Social grants will in the next financial year increase by between 4 and 4.7%, Finance Minister Tito Mboweni has announced.

This is an indication that social grants continue to increase in line with inflation.

The Budget delivered by the Minister, in Parliament on Wednesday, anticipates that the number of social grant beneficiaries will increase by almost one million over the medium term to almost 19 million by 2022/23.

The seven social grant categories will increase by between 4 and 4.7%. In this regard, old age and disability grants will increase by 4.5% to R1 860, up from R1 780.

Persons over the age of 75 and war veterans will now receive R1 880, up from R1 800. 

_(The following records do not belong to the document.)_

Definition dec_enabled (l : decoder_link) (ev : decoder_event) : Prop :=
  let d := dl_dec l in
  match ev with
  | InOperation => sri_job_operation (d_input d) = true
  | InDone data => sri_state (d_input d) = STATE_BUSY /\ 0 < zlen data <= sri_job_operation_len (d_input d) /\
      bytes_ok data
  | InJob => sri_job_done (d_input d) = true
  | OutOperation => ppi_job_operation (d_output d) = true
  | OutDone => ppi_state (d_output d) = STATE_BUSY
  | OutJob => ppi_job_done (d_output d) = true
  end.

(** The flag: [handler_error] was called. *)
Definition dec_run (l : decoder_link) (ev : decoder_event) : res (decoder_link * bool) :=
  let d := dl_dec l in
  match ev with
  | InOperation =>
      '(i, _) ← StreamRecvInterface_job_operation (d_input d);
      Ok (l <| dl_dec := d <| d_input := i |> |>, false)
  | InDone data =>
      b ← wr_list (d_buf d) (sri_job_operation_data (d_input d)) data;
      i ← StreamRecvInterface_Done (d_input d) (zlen data);
      Ok (l <| dl_dec := d <| d_buf := b |> <| d_input := i |> |> <| dl_in := dl_in l ++ data |>, false)
  | InJob => '(d, e) ← decoder_input_job d; Ok (l <| dl_dec := d |>, e)
  | OutOperation =>
      '(o, _) ← PacketPassInterface_job_operation (d_output d);
      Ok (l <| dl_dec := d <| d_output := o |> |>, false)
  | OutDone =>
      p ← rd_list (d_buf d) (ppi_job_operation_data (d_output d)) (ppi_job_operation_len (d_output d));
      o ← PacketPassInterface_Done (d_output d);
      Ok (l <| dl_dec := d <| d_output := o |> |> <| dl_out := dl_out l ++ [p] |>, false)
  | OutJob => '(d, e) ← decoder_output_job d; Ok (l <| dl_dec := d |>, e)
  end.

Inductive dec_reach (l0 : decoder_link) : decoder_link -> Prop :=
  | dec_refl : dec_reach l0 l0
  | dec_step l ev l' : dec_reach l0 l -> dec_enabled l ev -> dec_run l ev = Ok (l', false) -> dec_reach l0 l'.

(** *** The invariant *)

(** what the decoder holds and has not taken apart *)
Definition rest_of (d : PacketProtoDecoder) : list Z := slice (d_buf d) (d_buf_start d) (d_buf_used d).
(** bytes written behind it and not reported yet *)
Definition pending_of (d : PacketProtoDecoder) : list Z :=
  if is_state (sri_state (d_input d)) STATE_DONE_PENDING
  then slice (d_buf d) (d_buf_start d + d_buf_used d) (sri_job_done_len (d_input d)) else [].

Record dec_buffer (mtu : Z) (d : PacketProtoDecoder) : Prop := DecBuffer {
  db_mtu : 0 <= mtu <= 65535; db_out : d_output_mtu d = mtu; db_ppi : mtu <= ppi_mtu (d_output d);
  db_size : d_buf_size d = 2 + mtu; db_len : zlen (d_buf d) = 2 + mtu;
  db_start : 0 <= d_buf_start d; db_used : 0 <= d_buf_used d; db_end : d_buf_start d + d_buf_used d <= 2 + mtu;
  db_bytes : bytes_ok (rest_of d) }.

Foster care will increase from R1 000 to R1 080, care dependency rises from R1 780 to R1 860. Child support will now be R445, up from R425. 

Additional funds are reprioritized from the social worker scholarship programme grant, which will end in 2020/21, to provinces to employ 200 social worker graduates.

“Funds amounting to R406.2 million in 2020/21, R517.3 million in 2021/22 and R626 million in 2022/23 are reprioritized, mainly to the Early Childhood Development Conditional Grant,” the Budget Review document states. 

As a result, the subsidy rate per child will increase by 23.8% from R15 in 2019/20 to R18.57 in 2022/23. 

“By 2022/23, the government estimates it will provide access to Early Childhood Development services to almost 700 000 children under the age of four,” the Review reads. 

Over the Medium Term Expenditure Framework (MTEF) period, said National Treasury, funds amounting to R714 million are reprioritized from the Department of Social Development to its provincial counterparts for programs to prevent HIV infections, substance abuse, and gender-based violence and femicide.